[Exercise requirements] The answer must be a single number: how many lines below contain "behaviour".

[Stored data entries]
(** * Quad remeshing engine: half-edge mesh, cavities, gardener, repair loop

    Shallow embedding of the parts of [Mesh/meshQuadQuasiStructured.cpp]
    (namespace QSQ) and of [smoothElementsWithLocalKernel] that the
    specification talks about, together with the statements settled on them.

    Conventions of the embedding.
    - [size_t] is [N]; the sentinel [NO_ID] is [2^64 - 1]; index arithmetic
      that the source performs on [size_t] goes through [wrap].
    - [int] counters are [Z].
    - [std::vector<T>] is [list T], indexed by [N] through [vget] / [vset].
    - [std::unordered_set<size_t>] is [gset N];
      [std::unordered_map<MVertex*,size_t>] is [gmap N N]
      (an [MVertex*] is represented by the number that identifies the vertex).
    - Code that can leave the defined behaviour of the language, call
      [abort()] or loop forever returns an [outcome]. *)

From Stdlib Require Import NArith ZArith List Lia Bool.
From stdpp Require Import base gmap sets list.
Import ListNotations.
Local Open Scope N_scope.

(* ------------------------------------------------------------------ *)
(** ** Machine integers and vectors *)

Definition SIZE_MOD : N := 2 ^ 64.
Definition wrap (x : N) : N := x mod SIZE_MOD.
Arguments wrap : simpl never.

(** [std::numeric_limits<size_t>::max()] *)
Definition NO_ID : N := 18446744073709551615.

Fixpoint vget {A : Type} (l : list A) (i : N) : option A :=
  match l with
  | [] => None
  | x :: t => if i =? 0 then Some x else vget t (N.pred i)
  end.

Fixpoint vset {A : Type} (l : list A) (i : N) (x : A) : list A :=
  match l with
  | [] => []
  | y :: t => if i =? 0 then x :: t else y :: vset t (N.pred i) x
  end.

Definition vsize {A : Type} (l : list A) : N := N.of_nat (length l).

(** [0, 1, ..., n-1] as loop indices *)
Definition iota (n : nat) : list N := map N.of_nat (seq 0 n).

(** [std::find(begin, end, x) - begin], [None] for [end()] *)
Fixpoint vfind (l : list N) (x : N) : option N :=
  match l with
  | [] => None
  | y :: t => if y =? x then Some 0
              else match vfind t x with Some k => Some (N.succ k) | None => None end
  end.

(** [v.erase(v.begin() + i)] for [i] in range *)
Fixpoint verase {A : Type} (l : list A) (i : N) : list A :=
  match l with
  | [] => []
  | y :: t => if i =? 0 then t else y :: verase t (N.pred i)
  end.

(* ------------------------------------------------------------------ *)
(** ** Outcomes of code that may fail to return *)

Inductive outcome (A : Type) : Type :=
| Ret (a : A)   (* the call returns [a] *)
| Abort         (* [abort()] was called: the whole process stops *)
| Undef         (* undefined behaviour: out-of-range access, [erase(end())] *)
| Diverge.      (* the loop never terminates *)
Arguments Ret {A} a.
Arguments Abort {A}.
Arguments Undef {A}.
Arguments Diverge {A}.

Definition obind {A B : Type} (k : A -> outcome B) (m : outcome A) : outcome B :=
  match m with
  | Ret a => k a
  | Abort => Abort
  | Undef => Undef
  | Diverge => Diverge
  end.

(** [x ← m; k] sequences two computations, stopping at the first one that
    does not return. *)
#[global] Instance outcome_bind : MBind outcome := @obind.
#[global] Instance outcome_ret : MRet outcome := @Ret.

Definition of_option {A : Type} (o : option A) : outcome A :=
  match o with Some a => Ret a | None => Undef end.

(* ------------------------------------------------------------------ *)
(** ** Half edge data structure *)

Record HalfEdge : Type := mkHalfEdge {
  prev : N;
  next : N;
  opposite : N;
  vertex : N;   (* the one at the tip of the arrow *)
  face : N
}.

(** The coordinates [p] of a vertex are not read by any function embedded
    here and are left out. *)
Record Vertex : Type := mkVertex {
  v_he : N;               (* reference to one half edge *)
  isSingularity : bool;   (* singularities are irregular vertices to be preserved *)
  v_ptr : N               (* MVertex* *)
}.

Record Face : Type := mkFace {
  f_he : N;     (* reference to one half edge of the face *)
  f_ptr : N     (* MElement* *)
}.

[Solution to this exercise] 2